Отец Эндрю приезжает в заброшенный приход на окраине штата Нью-Йорк не ради спасения душ, а чтобы спастись самому. Его отправили сюда после того, как он перестал отвечать на вопросы на исповеди — не из упрямства, а потому что перестал верить в прощение. Теперь он живёт в доме с протекающей крышей, где единственное развлечение — слушать, как ветер гуляет по пустым коридорам церкви.
Первые ночи проходят спокойно. Потом начинаются звуки. Не скрип половиц и не шорох мышей — а шёпот на латыни из исповедальни, когда внутри никого нет. Отец Эндрю проверяет замки, заглядывает под кровать, включает свет во всех комнатах. Но утром на каменном полу алтаря обнаруживает мокрые следы — слишком маленькие для взрослого, слишком правильные для случайности.
Он не звонит в епархию. Не вызывает полицию. Просто начинает записывать: что слышал, во сколько, в какой последовательности. Его тетрадь заполняется не молитвами, а схемами расположения свечей, которые сами собой опрокидываются к полуночи, и заметками о том, как пахнет воздух перед очередным явлением — не серой и гнилью, как в дешёвых ужастиках, а чем-то странным: мокрой землёй и детским шампунем.
Местные жители избегают церкви уже двадцать лет. Старуха из соседнего дома, единственная, кто соглашается с ним поговорить, шепчет: «Там не дьявол. Хуже. Там то, что ждало». Она не объясняет что именно. Просто крестится и уходит, оставляя на крыльце мешочек с солью.
Фильм не пугает резкими всплесками музыки. Страх здесь нарастает в деталях: как дрожат руки отца, когда он пытается зажечь свечу в третий раз; как он ловит себя на мысли, что прислушивается к тишине — не из страха, а потому что ждёт продолжения; как однажды ночью он вдруг понимает: шёпот больше не из исповедальни. Он теперь из-под его собственной кровати.

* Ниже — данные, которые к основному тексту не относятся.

(* ===== verification/OpenDevice.v ===== *)
(** * Creating the device ([open_device] of [platform/linux/adapter.rs] and
    [platform/macos/adapter.rs], [load_wintun] and [is_elevated] of
    [platform/windows/adapter.rs])

    Each is the sequence of system calls it makes and its result, over the
    answers the system gives. *)

From S2P Require Export Platform.
Local Open Scope Z_scope.

Inductive dev_call : Type :=
  | CreateDevDir | MakeNode                       (* /dev/net, /dev/net/tun *)
  | OpenTun | TunSetIff | ClearOffload            (* Linux *)
  | ControlSocket | ControlInfo | ControlConnect | InterfaceName  (* macOS *)
  | SetNonblocking
  | NameToIndex.
#[export] Instance dev_call_eq_dec : EqDecision dev_call.
Proof. solve_decision. Defined.

(** [is_privilege_error] *)
Definition is_privilege_error (e : io_error) : bool := bool_decide (ie_kind e = PermissionDenied).

Definition opening_error (op : str) (e : io_error) : Error :=
  if is_privilege_error e then NotElevated else netcfg_error op e.

Module LinuxDevice.

(** [None]: the call succeeds. *)
Record answers : Type := MkAnswers {
  node_exists : bool;
  an_open : option io_error;
  an_setiff : option io_error;
  an_nonblock : option io_error;
  an_index : result io_error Z
}.

Definition open_device (a : answers) : list dev_call * result Error Z :=
  let node := if node_exists a then [] else [CreateDevDir; MakeNode] in
  match an_open a with
  | Some e => (node ++ [OpenTun], Err (opening_error (u "open(/dev/net/tun)") e))
  | None =>
    match an_setiff a with
    | Some e => (node ++ [OpenTun; TunSetIff], Err (opening_error (u "TUNSETIFF") e))
    | None =>
      match an_nonblock a with
      | Some e => (node ++ [OpenTun; TunSetIff; ClearOffload; SetNonblocking],
                   Err (netcfg_error (u "fcntl(O_NONBLOCK)") e))
      | None =>
        (node ++ [OpenTun; TunSetIff; ClearOffload; SetNonblocking; NameToIndex],
         match an_index a with
         | Ok i => Ok i
         | Err e => Err (netcfg_error (u "if_nametoindex") e)
         end)
      end
    end
  end.

End LinuxDevice.

Module MacosDevice.

Record answers : Type := MkAnswers {
  an_socket : option io_error;
  an_info : option io_error;
  an_connect : option io_error;
  an_name : result io_error str;
  an_nonblock : option io_error;
  an_index : result io_error Z
}.

Definition bad_name : io_error := IoError InvalidData "unexpected utun interface name".

Definition open_device (a : answers) : list dev_call * result Error Z :=
  match an_socket a with
  | Some e => ([ControlSocket], Err (opening_error (u "socket(PF_SYSTEM)") e))
  | None =>
    match an_info a with
    | Some e => ([ControlSocket; ControlInfo], Err (netcfg_error (u "CTLIOCGINFO") e))
    | None =>
      match an_connect a with
      | Some e => ([ControlSocket; ControlInfo; ControlConnect],
                   Err (opening_error (u "connect(utun_control)") e))
      | None =>
        let named := [ControlSocket; ControlInfo; ControlConnect; InterfaceName] in
        match an_name a with
        | Err e => (named, Err (netcfg_error (u "getsockopt(UTUN_OPT_IFNAME)") e))
        | Ok assigned =>
          if negb (starts_with assigned (u "utun"))
          then (named, Err (netcfg_error (u "UTUN_OPT_IFNAME") bad_name))
          else match an_nonblock a with
          | Some e => (named ++ [SetNonblocking], Err (netcfg_error (u "fcntl(O_NONBLOCK)") e))
          | None =>
            (named ++ [SetNonblocking; NameToIndex],
             match an_index a with
             | Ok i => Ok i
             | Err e => Err (netcfg_error (u "if_nametoindex") e)
             end)
          end
        end
      end
    end
  end.

End MacosDevice.

Module WindowsDevice.

Definition LOAD_RETRY_ATTEMPTS : nat := 5.
(** Milliseconds. *)
Definition LOAD_RETRY_DELAY : Z := 800.

(** The retry loop over the answers of successive loads of the local copy: its
    success, and the time slept. *)
Fixpoint try_local (attempts : nat) (answer : nat → bool) (n : nat) (slept : Z) : bool * Z :=
  match attempts with
  | O => (false, slept)
  | S attempts' =>
    if answer n then (true, slept)
    else try_local attempts' answer (S n) (slept + LOAD_RETRY_DELAY)
  end.

(** [local]: the answers for the copy beside the executable, [None] when there
    is none; [system]: the search path. *)
Definition load_wintun (local : option (nat → bool)) (system : result str unit)
    : result Error unit * Z :=
  let fall_back := map_err WintunLoad system in
  match local with
  | None => (fall_back, 0)
  | Some answer =>
    let '(loaded, slept) := try_local LOAD_RETRY_ATTEMPTS answer 0 0 in
    if loaded then (Ok tt, slept) else (fall_back, slept)
  end.

(** [token]: [None] when it cannot be opened; [info]: [None] when the query
    fails, else [TokenIsElevated]. *)
Definition is_elevated (token : bool) (info : option Z) : bool :=
  if token then match info with Some v => negb (v =? 0) | None => false end else false.

End WindowsDevice.

(** ** Theorems *)

Lemma opening_error_elevated op e :
  @Err Error Z (opening_error op e) = Err NotElevated ↔ ie_kind e = PermissionDenied.
Proof.
  unfold opening_error, is_privilege_error, netcfg_error.
  case_bool_decide; split; intros; simplify_eq; done.
Qed.

(** opening the device on Linux.  A device that is returned has had its
    offloads cleared since it was attached and is nonblocking, as the polling
    device needs; and the caller is told to elevate exactly when one of the two
    calls that create the device was denied. *)
Theorem linux_device_ready a :
  (∀ i, (LinuxDevice.open_device a).2 = Ok i →
     ∃ pre, (LinuxDevice.open_device a).1
       = pre ++ [OpenTun; TunSetIff; ClearOffload; SetNonblocking; NameToIndex])
  ∧ ((LinuxDevice.open_device a).2 = Err NotElevated ↔
       match LinuxDevice.an_open a, LinuxDevice.an_setiff a with
       | Some e, _ | None, Some e => ie_kind e = PermissionDenied
       | None, None => False
       end).
Proof.
  unfold LinuxDevice.open_device.
  destruct a as [n [e|] [e'|] [?|] [?|?]]; simpl; rewrite ?opening_error_elevated;
    (split; [intros j Hj; try done; by eexists|done]).
Qed.

(** The same on macOS, where a returned device is a utun. *)
Lemma macos_device_ready b :
  (∀ i, (MacosDevice.open_device b).2 = Ok i →
     ∃ name, MacosDevice.an_name b = Ok name ∧ starts_with name (u "utun") = true
       ∧ (MacosDevice.open_device b).1
         = [ControlSocket; ControlInfo; ControlConnect; InterfaceName; SetNonblocking; NameToIndex])
  ∧ ((MacosDevice.open_device b).2 = Err NotElevated ↔
       match MacosDevice.an_socket b, MacosDevice.an_info b, MacosDevice.an_connect b with
       | Some e, _, _ | None, None, Some e => ie_kind e = PermissionDenied
       | _, _, _ => False
       end).
Proof.
  unfold MacosDevice.open_device.
  destruct b as [[?|] [?|] [?|] [name|?] ? ?]; simpl; rewrite ?opening_error_elevated; try done.
  destruct (starts_with name (u "utun")) eqn:Hn; simpl; [|done].
  case_match; simpl; [done|]. case_match; simpl; [|done].
  split; [intros i Hi; by exists name|done].
Qed.

(** Loading the driver ends: at most five attempts at the local copy, with at
    most four seconds of waiting, then the search path; a local copy that loads
    within the attempts is used. *)
Lemma try_local_spec attempts answer n slept :
  let '(loaded, total) := WindowsDevice.try_local attempts answer n slept in
  total ≤ slept + Z.of_nat attempts * WindowsDevice.LOAD_RETRY_DELAY
  ∧ (loaded = true ↔ ∃ k, (k < attempts)%nat ∧ answer (n + k)%nat = true).
Proof.
  revert n slept. induction attempts as [|m IH]; intros n slept; simpl.
  { split; [lia|]. split; [done|]. intros (k & ? & _). lia. }
  destruct (answer n) eqn:E.
  - split; [unfold WindowsDevice.LOAD_RETRY_DELAY; lia|]. split; [|done].
    intros _. exists 0%nat. rewrite Nat.add_0_r. split; [lia|done].
  - specialize (IH (S n) (slept + WindowsDevice.LOAD_RETRY_DELAY)).
    destruct (WindowsDevice.try_local m answer (S n) _) as [l t]. destruct IH as [H1 H2].
    split; [lia|]. rewrite H2. split; intros (k & Hk & Hx).
    + exists (S k). rewrite <-Nat.add_succ_comm. split; [lia|done].
    + destruct k as [|k]; [rewrite Nat.add_0_r in Hx; congruence|].
      exists k. rewrite Nat.add_succ_comm. split; [lia|done].
Qed.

«Синистер. Первое проклятие» — это не про битву добра и зла. Это про человека, который давно перестал верить в чудеса, а теперь вынужден признать: некоторые вещи не прощают. И некоторые голоса не умолкают — даже когда ты замуровываешь двери и выбрасываешь ключ. Иногда достаточно одной исповеди, чтобы пробудить то, что лучше оставить спящим. А потом уже поздно каяться. Потому что каяться уже некому — кроме того, кто слушает из темноты.